▶ [DATASET RECORDS]
(** One round of [readLoop], up to its next channel operation. Messages that were
    buffered may still be read after the connection was closed. *)
Definition receive (i : input) (s : state) : option state :=
  match i with
  | InError e => Some (set_loop (LTearDown e) s)
  | InOther => Some s
  | InMessage m =>
      let c := s_client s in
      match wm_Data m with
      | Some d =>
          Some (set_loop (LDispatch (MkEvent (wm_Topic m) d) (default [] (c_subs c !! wm_Topic m))) s)
      | None =>
          if decide (wm_Status m = "") then Some s
          else
            match c_pending c with
            | [] => Some s
            | ch :: rest =>
                Some (set_loop (LDeliver ch (MkWsResponse (wm_Status m) (wm_SubscriptionID m)
                                              (wm_Message m) (wm_Error m)))
                  (set_client (set_pending rest c) (log_answered ch s)))
            end
      end
  end.

(** [select { case sub.events <- ev: default: }]: a send to a closed channel panics. *)
Definition dispatch (ev : Event) (sub : nat) (todo : list nat) (s : state) : option state :=
  S ← s_heap s !! sub;
  if sub_eventsClosed S then Some (set_panic sendOnClosed s)
  else if decide (length (sub_events S) < subEventBuffer)%nat
  then Some (set_loop (LDispatch ev todo)
         (set_heap (<[sub := set_events (sub_events S ++ [ev]) S]> (s_heap s)) s))
  else Some (set_loop (LDispatch ev todo) s).

(** [respCh <- resp]: panics when closed, blocks when full. *)
Definition deliver (ch : nat) (resp : wsResponse) (s : state) : option state :=
  rc ← s_chans s !! ch;
  if rc_closed rc then Some (set_panic sendOnClosed s)
  else match rc_queue rc with
       | [] => Some (set_loop LRead (set_chans (<[ch := MkRespChan [resp] false]> (s_chans s)) s))
       | _ => None
       end.

(** [close(ch)] *)
Definition closeChan (ch : nat) (s : state) : option state :=
  rc ← s_chans s !! ch;
  if rc_closed rc then Some (set_panic closeOfClosed s)
  else Some (set_chans (<[ch := MkRespChan (rc_queue rc) true]> (s_chans s)) s).

Section runtime.
Context {RT : GoRuntime}.

(** The critical section of the tear-down. *)
Definition tearDown (e : error) (s : state) : state :=
  let c := s_client s in
  let allSubs := go_range (c_subs c) ≫= λ topic, default [] (c_subs c !! topic) in
  set_loop (LCloseDone (c_pending c) allSubs) (set_client (MkWSClient [] ∅ true (Some e)) s).

(** One step of [readLoop]. *)
Definition loopStep (i : input) (s : state) : option state :=
  match s_loop s with
  | LRead => receive i s
  | LDispatch ev [] => Some (set_loop LRead s)
  | LDispatch ev (sub :: todo) => dispatch ev sub todo s
  | LDeliver ch resp => deliver ch resp s
  | LTearDown e => Some (tearDown e s)
  | LCloseDone pending allSubs =>
      if s_done s then Some (set_panic closeOfClosed s)
      else Some (set_loop (LClosePending pending allSubs) (set_done true s))
  | LClosePending [] allSubs => Some (set_loop (LCloseSubs allSubs) s)
  | LClosePending (ch :: pending) allSubs =>
      set_loop (LClosePending pending allSubs) <$> closeChan ch s
  | LCloseSubs [] => Some (set_loop LCloseConn s)
  | LCloseSubs (sub :: allSubs) => set_loop (LCloseSubs allSubs) <$> onceClose sub s
  | LCloseConn => Some (set_loop LExit (set_open false s))
  | LExit => None
  end.

(** Everything that can happen: a caller starts [Subscribe], or [Unsubscribe] on a
    subscription it was given; a caller or [readLoop] takes a step; a consumer receives
    an event; [Close] is called. Nothing happens after a panic. *)
Inductive action :=
| ASubscribe (tid : nat) (topic : EventTopic) (filter : EventFilter)
| AUnsubscribe (tid sub : nat)
| AThread (tid : nat) (c : choice)
| ALoop (i : input)
| AReceive (sub : nat)
| AClose.

Definition perform (a : action) (s : state) : option state :=
  match a with
  | ASubscribe tid topic filter =>
      match s_threads s !! tid with
      | Some _ => None
      | None => Some (set_thread tid (TSubscribe topic filter) s)
      end
  | AUnsubscribe tid sub =>
      match s_threads s !! tid with
      | Some _ => None
      | None =>
          S ← s_heap s !! sub;
          if sub_returned S then
            Some (set_thread tid (TRoundTrip (InUnsubscribe sub)
              (MkWsRequest "unsubscribe" (wsUnsubscribeParams (sub_topic S) (sub_id S)))) s)
          else None
      end
  | AThread tid c => threadStep tid c s
  | ALoop i => loopStep i s
  | AReceive sub =>
      S ← s_heap s !! sub;
      match sub_events S with
      | ev :: evs =>
          if sub_returned S then Some (set_heap (<[sub := set_events evs S]> (s_heap s)) s) else None
      | [] => None
      end
  | AClose => Some (Close s)
  end.

Definition exec (a : action) (s : state) : option state :=
  match s_panic s with Some _ => None | None => perform a s end.

Definition step (s s' : state) : Prop := ∃ a, exec a s = Some s'.

Fixpoint run (acts : list action) (s : state) : option state :=
  match acts with
  | [] => Some s
  | a :: acts => s' ← exec a s; run acts s'
  end.
End runtime.

(** The client of a new connection, with [readLoop] started. *)
Definition newWSClient : state :=
  MkState (MkWSClient [] ∅ false None) ∅ ∅ false true ∅ LRead None [] [] [].

(** [dialed] is what the dialer of gorilla/websocket returns. *)
Definition DialWebSocket (url : string) (dialed : result unit) : result state :=
  _ ← wrap_err ("dialing " +:+ url) dialed;
  Ok newWSClient.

▶ [YOUR ASSIGNMENT]
Extract the full listing above without alteration.

▶ [FINAL ANSWER]
(** One round of [readLoop], up to its next channel operation. Messages that were
    buffered may still be read after the connection was closed. *)
Definition receive (i : input) (s : state) : option state :=
  match i with
  | InError e => Some (set_loop (LTearDown e) s)
  | InOther => Some s
  | InMessage m =>
      let c := s_client s in
      match wm_Data m with
      | Some d =>
          Some (set_loop (LDispatch (MkEvent (wm_Topic m) d) (default [] (c_subs c !! wm_Topic m))) s)
      | None =>
          if decide (wm_Status m = "") then Some s
          else
            match c_pending c with
            | [] => Some s
            | ch :: rest =>
                Some (set_loop (LDeliver ch (MkWsResponse (wm_Status m) (wm_SubscriptionID m)
                                              (wm_Message m) (wm_Error m)))
                  (set_client (set_pending rest c) (log_answered ch s)))
            end
      end
  end.

(** [select { case sub.events <- ev: default: }]: a send to a closed channel panics. *)
Definition dispatch (ev : Event) (sub : nat) (todo : list nat) (s : state) : option state :=
  S ← s_heap s !! sub;
  if sub_eventsClosed S then Some (set_panic sendOnClosed s)
  else if decide (length (sub_events S) < subEventBuffer)%nat
  then Some (set_loop (LDispatch ev todo)
         (set_heap (<[sub := set_events (sub_events S ++ [ev]) S]> (s_heap s)) s))
  else Some (set_loop (LDispatch ev todo) s).

(** [respCh <- resp]: panics when closed, blocks when full. *)
Definition deliver (ch : nat) (resp : wsResponse) (s : state) : option state :=
  rc ← s_chans s !! ch;
  if rc_closed rc then Some (set_panic sendOnClosed s)
  else match rc_queue rc with
       | [] => Some (set_loop LRead (set_chans (<[ch := MkRespChan [resp] false]> (s_chans s)) s))
       | _ => None
       end.

(** [close(ch)] *)
Definition closeChan (ch : nat) (s : state) : option state :=
  rc ← s_chans s !! ch;
  if rc_closed rc then Some (set_panic closeOfClosed s)
  else Some (set_chans (<[ch := MkRespChan (rc_queue rc) true]> (s_chans s)) s).

Section runtime.
Context {RT : GoRuntime}.

(** The critical section of the tear-down. *)
Definition tearDown (e : error) (s : state) : state :=
  let c := s_client s in
  let allSubs := go_range (c_subs c) ≫= λ topic, default [] (c_subs c !! topic) in
  set_loop (LCloseDone (c_pending c) allSubs) (set_client (MkWSClient [] ∅ true (Some e)) s).

(** One step of [readLoop]. *)
Definition loopStep (i : input) (s : state) : option state :=
  match s_loop s with
  | LRead => receive i s
  | LDispatch ev [] => Some (set_loop LRead s)
  | LDispatch ev (sub :: todo) => dispatch ev sub todo s
  | LDeliver ch resp => deliver ch resp s
  | LTearDown e => Some (tearDown e s)
  | LCloseDone pending allSubs =>
      if s_done s then Some (set_panic closeOfClosed s)
      else Some (set_loop (LClosePending pending allSubs) (set_done true s))
  | LClosePending [] allSubs => Some (set_loop (LCloseSubs allSubs) s)
  | LClosePending (ch :: pending) allSubs =>
      set_loop (LClosePending pending allSubs) <$> closeChan ch s
  | LCloseSubs [] => Some (set_loop LCloseConn s)
  | LCloseSubs (sub :: allSubs) => set_loop (LCloseSubs allSubs) <$> onceClose sub s
  | LCloseConn => Some (set_loop LExit (set_open false s))
  | LExit => None
  end.

(** Everything that can happen: a caller starts [Subscribe], or [Unsubscribe] on a
    subscription it was given; a caller or [readLoop] takes a step; a consumer receives
    an event; [Close] is called. Nothing happens after a panic. *)
Inductive action :=
| ASubscribe (tid : nat) (topic : EventTopic) (filter : EventFilter)
| AUnsubscribe (tid sub : nat)
| AThread (tid : nat) (c : choice)
| ALoop (i : input)
| AReceive (sub : nat)
| AClose.

Definition perform (a : action) (s : state) : option state :=
  match a with
  | ASubscribe tid topic filter =>
      match s_threads s !! tid with
      | Some _ => None
      | None => Some (set_thread tid (TSubscribe topic filter) s)
      end
  | AUnsubscribe tid sub =>
      match s_threads s !! tid with
      | Some _ => None
      | None =>
          S ← s_heap s !! sub;
          if sub_returned S then
            Some (set_thread tid (TRoundTrip (InUnsubscribe sub)
              (MkWsRequest "unsubscribe" (wsUnsubscribeParams (sub_topic S) (sub_id S)))) s)
          else None
      end
  | AThread tid c => threadStep tid c s
  | ALoop i => loopStep i s
  | AReceive sub =>
      S ← s_heap s !! sub;
      match sub_events S with
      | ev :: evs =>
          if sub_returned S then Some (set_heap (<[sub := set_events evs S]> (s_heap s)) s) else None
      | [] => None
      end
  | AClose => Some (Close s)
  end.

Definition exec (a : action) (s : state) : option state :=
  match s_panic s with Some _ => None | None => perform a s end.

Definition step (s s' : state) : Prop := ∃ a, exec a s = Some s'.

Fixpoint run (acts : list action) (s : state) : option state :=
  match acts with
  | [] => Some s
  | a :: acts => s' ← exec a s; run acts s'
  end.
End runtime.

(** The client of a new connection, with [readLoop] started. *)
Definition newWSClient : state :=
  MkState (MkWSClient [] ∅ false None) ∅ ∅ false true ∅ LRead None [] [] [].

(** [dialed] is what the dialer of gorilla/websocket returns. *)
Definition DialWebSocket (url : string) (dialed : result unit) : result state :=
  _ ← wrap_err ("dialing " +:+ url) dialed;
  Ok newWSClient.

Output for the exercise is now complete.